Metallothionein: an exceptional metal thiolate protein

Abstract

Metallothioneins are unusual, low molecular weight proteins of extremely high sulphur and metabl content. They occur in substantial quantity and in multiple variant forms in parenchymatous tissues (liver, kidney, intestines) of vertebrates and certain microorganisms (Neurospora crassa, yeast). They are though to play a central role in the cellular metabolism of metals such as zinc, copper and cadmium. All mammalian forms studied are single chains with 20 cysteinyl residues among a total of 61 amino acid residues and highly characteristic amino acid sequences. Their most conspicuous common features are seven -Cys-X-Cys- sequences where X stands for an alphatic residue other than Cys.

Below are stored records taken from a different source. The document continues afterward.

(** The digits of a finite number neither start nor end with a zero
    ([k] is as small as possible), and a double needs 17 of them at most. *)
Definition canonical (x : number) : Prop :=
  match x with
  | Finite _ first rest _ =>
      first <> d0 /\ List.last (first :: rest) d1 <> d0 /\
      (length (first :: rest) <= 17)%nat
  | NaN | Zero _ | Infinity _ => True
  end.

(** The number an integer is: its digits are those of its decimal
    numeral up to the last one that is not zero, its exponent is the
    length of the numeral. *)
Fixpoint drop_zeros (ds : list digits) : list digits :=
  match ds with
  | d0 :: rest => drop_zeros rest
  | _ => ds
  end.

Definition finite_of_numeral (negative : bool) (numeral : list digits) : number :=
  match rev (drop_zeros (rev numeral)) with
  | [] => Zero negative
  | first :: rest => Finite negative first rest (Z.of_nat (length numeral))
  end.

Definition number_of_Z (z : Z) : number :=
  match z with
  | Z0 => Zero false
  | Zpos p => finite_of_numeral false (to_list (Pos.to_uint p))
  | Zneg p => finite_of_numeral true (to_list (Pos.to_uint p))
  end.

(** [x || undefined] for [x : string | null | undefined]. *)
Definition or_undefined (x : option string) : option string :=
  match x with
  | Some s => if truthy_string s then Some s else None
  | None => None
  end.

End Js.

(** ** Data model *)

(** [LH.Crdp.Network.Headers]: the own enumerable properties of the
    header object, in [Object.entries] order. *)
Abbreviation Headers := (list (string * string)).

(** A header value as the log holds it: a string, as the protocol
    declares, or anything else. *)
Inductive HeaderValue :=
| StringValue (s : string)
| OtherValue.

(** The entries of a header object whose values need not be strings. *)
Abbreviation RawHeaders := (list (string * HeaderValue)).

(** [LH.Artifacts.DetectedStack]. *)
Record DetectedStack := {
  detector : string;
  id : string;
  name : string;
  version : option string;
  npm : option string
}.

(** An entry of the [SERVERS] table of [detectServer]. *)
Record ServerSignature := {
  server_id : string;
  server_name : string;
  server_headers : list (string * string)
}.

(** ** Server detector *)

(** [Object.fromEntries(entries)]: properties are defined one after the
    other, a later entry overwriting an earlier one with the same key. *)
Definition fromEntries (entries : list (string * string)) : gmap string string :=
  foldl (fun o kv => <[kv.1 := kv.2]> o) ∅ entries.

(** The [documentHeaders] object of [detectServer]. *)
Definition documentHeaders (headers : Headers) : gmap string string :=
  fromEntries
    (map (fun kv => (Js.toLowerCase kv.1, Js.toLowerCase kv.2)) headers).

(** The callback of [.some(...)]:
    [documentHeaders[header] && documentHeaders[header].startsWith(value)],
    read as a condition: a missing header ([undefined]) and an empty
    value are both falsy. The lookup is that of an own property; no
    header name of the [SERVERS] table is inherited from
    [Object.prototype]. *)
Definition header_matches (doc : gmap string string) (m : string * string) : bool :=
  match doc !! m.1 with
  | None => false
  | Some v => Js.truthy_string v && Js.startsWith v m.2
  end.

Together with additional cysteinyl residues located elsewhere in the chain and brought into juxtaposition by appropriate chain folding, these dithiol sequences are believed to form the basis of the trithiolate chelating structures typical of most of the six or seven metal-binding sites of the mammalian cadium- and/or zinc-containing metallothioneins. The positions of the cysteinyl residues are preserved in evolution: the copper-containing metallothionein from Neurospora crassa, containing only 25 amino acid residues, has a distribution of metal-binding cysteinyl residues identical to that of the N-terminal portion of the mammalian chains. The detailed physiological role of metallothionein remains to be clarified but its biosynthesis is known to be modulated by nutritional and endocrine factors. Recent evidence suggests that metallothionein is a critical determinant in the homeostasis of zinc.